◆ Required work: Read the records beneath this task and copy every line that contains the string "targetNoteItemIds".

◆ Records to process:

(** [toSync] *)
Definition toSync (noteItem : Item.t) (syncDir : string) (overwrite : bool)
    : M (gmap Z SyncStatus) unit :=
  (synced <- gets (fun store => isSyncNote store (Item.id noteItem)) ;;
   if negb overwrite && synced then return_
   else
     name <- (fun store =>
                match getMDFileName store (Item.id noteItem) syncDir with
                | inl e => (Throw e, store)
                | inr name => (Normal name, store)
                end) ;;
     modify (fun store =>
               updateSyncStatus store (Item.id noteItem)
                 (freshStatus noteItem syncDir name)))%js.

(** [linkedNoteItems] of [exportNotes], from the ids the link walk
    collected. *)
Definition linkedNoteItems (standaloneLink : bool) (inputNoteItems : list Item.t)
    (linkedNoteIds : list Z) : list Item.t :=
  if standaloneLink
  then
    let targetNoteItemIds := List.map Item.id inputNoteItems in
    Items_getAll
      (List.filter (fun id => negb (existsb (Z.eqb id) targetNoteItemIds))
         linkedNoteIds)
  else [].

(** The two loops of [exportNotes] under [exportMD], [setAutoSync] and a
    chosen folder, up to the call of the sync hook. *)
Definition exportNotes_enrol (standaloneLink : bool) (inputNoteItems : list Item.t)
    (linkedNoteIds : list Z) (syncDir : string) : M (gmap Z SyncStatus) unit :=
  (forOf inputNoteItems (fun noteItem => invoke (toSync noteItem syncDir true)) ;;;
   forOf (linkedNoteItems standaloneLink inputNoteItems linkedNoteIds)
     (fun noteItem => invoke (toSync noteItem syncDir false)))%js.

End ToSync.

(** What a hard reset leaves in the record of a note. *)
Definition resetAt (syncDir : string) (id : Z) (store : gmap Z SyncStatus) : Prop :=
  exists r, store !! id = Some r
    /\ path r = syncDir /\ md5 r = "" /\ lastsync r = 0 /\ itemID r = id.

End ExportApi.

(** ** The order of the calls of a run

    A run is in one of five phases: comparing, exporting, importing,
    refreshing the file of the note just imported, resolving conflicts.
    [advance] tells which event is in order in which phase; an event that
    is no comparison or dispatch call leaves the phase alone. *)
Inductive Phase : Type :=
| Comparing
| Exporting
| Importing
| Refreshing (noteId : Z)
| Resolving.

Definition sameIds (ids : list Z) (id : Z) : bool :=
  match ids with
  | [id'] => Z.eqb id' id
  | _ => false
  end.

Definition advance (ph : Phase) (ev : Event) : option Phase :=
  match ev with
  | EvDoCompare _ =>
      match ph with
      | Comparing => Some Comparing
      | _ => None
      end
  | EvSyncMDBatch _ ids =>
      match ph with
      | Comparing | Exporting => Some Exporting
      | Refreshing id => if sameIds ids id then Some Importing else None
      | _ => None
      end
  | EvFromMD _ id =>
      match ph with
      | Comparing | Exporting | Importing => Some (Refreshing id)
      | _ => None
      end
  | EvShowSyncDiff _ _ =>
      match ph with
      | Refreshing _ => None
      | _ => Some Resolving
      end
  | _ => Some ph
  end.

Fixpoint accept (ph : Phase) (evs : list Event) : option Phase :=
  match evs with
  | [] => Some ph
  | ev :: evs' =>
      match advance ph ev with
      | Some ph' => accept ph' evs'
      | None => None
      end
  end.

(** The phases a run may be in at the end of pass [k] (0 the comparison
    pass, 3 the conflict pass), a refresh not pending. *)
Definition reached (k : nat) (ph : Phase) : Prop :=
  match ph with
  | Comparing => True
  | Exporting => (1 <= k)%nat
  | Importing => (2 <= k)%nat
  | Resolving => (3 <= k)%nat
  | Refreshing _ => False
  end.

◆ Response to this exercise:
    let targetNoteItemIds := List.map Item.id inputNoteItems in
      (List.filter (fun id => negb (existsb (Z.eqb id) targetNoteItemIds))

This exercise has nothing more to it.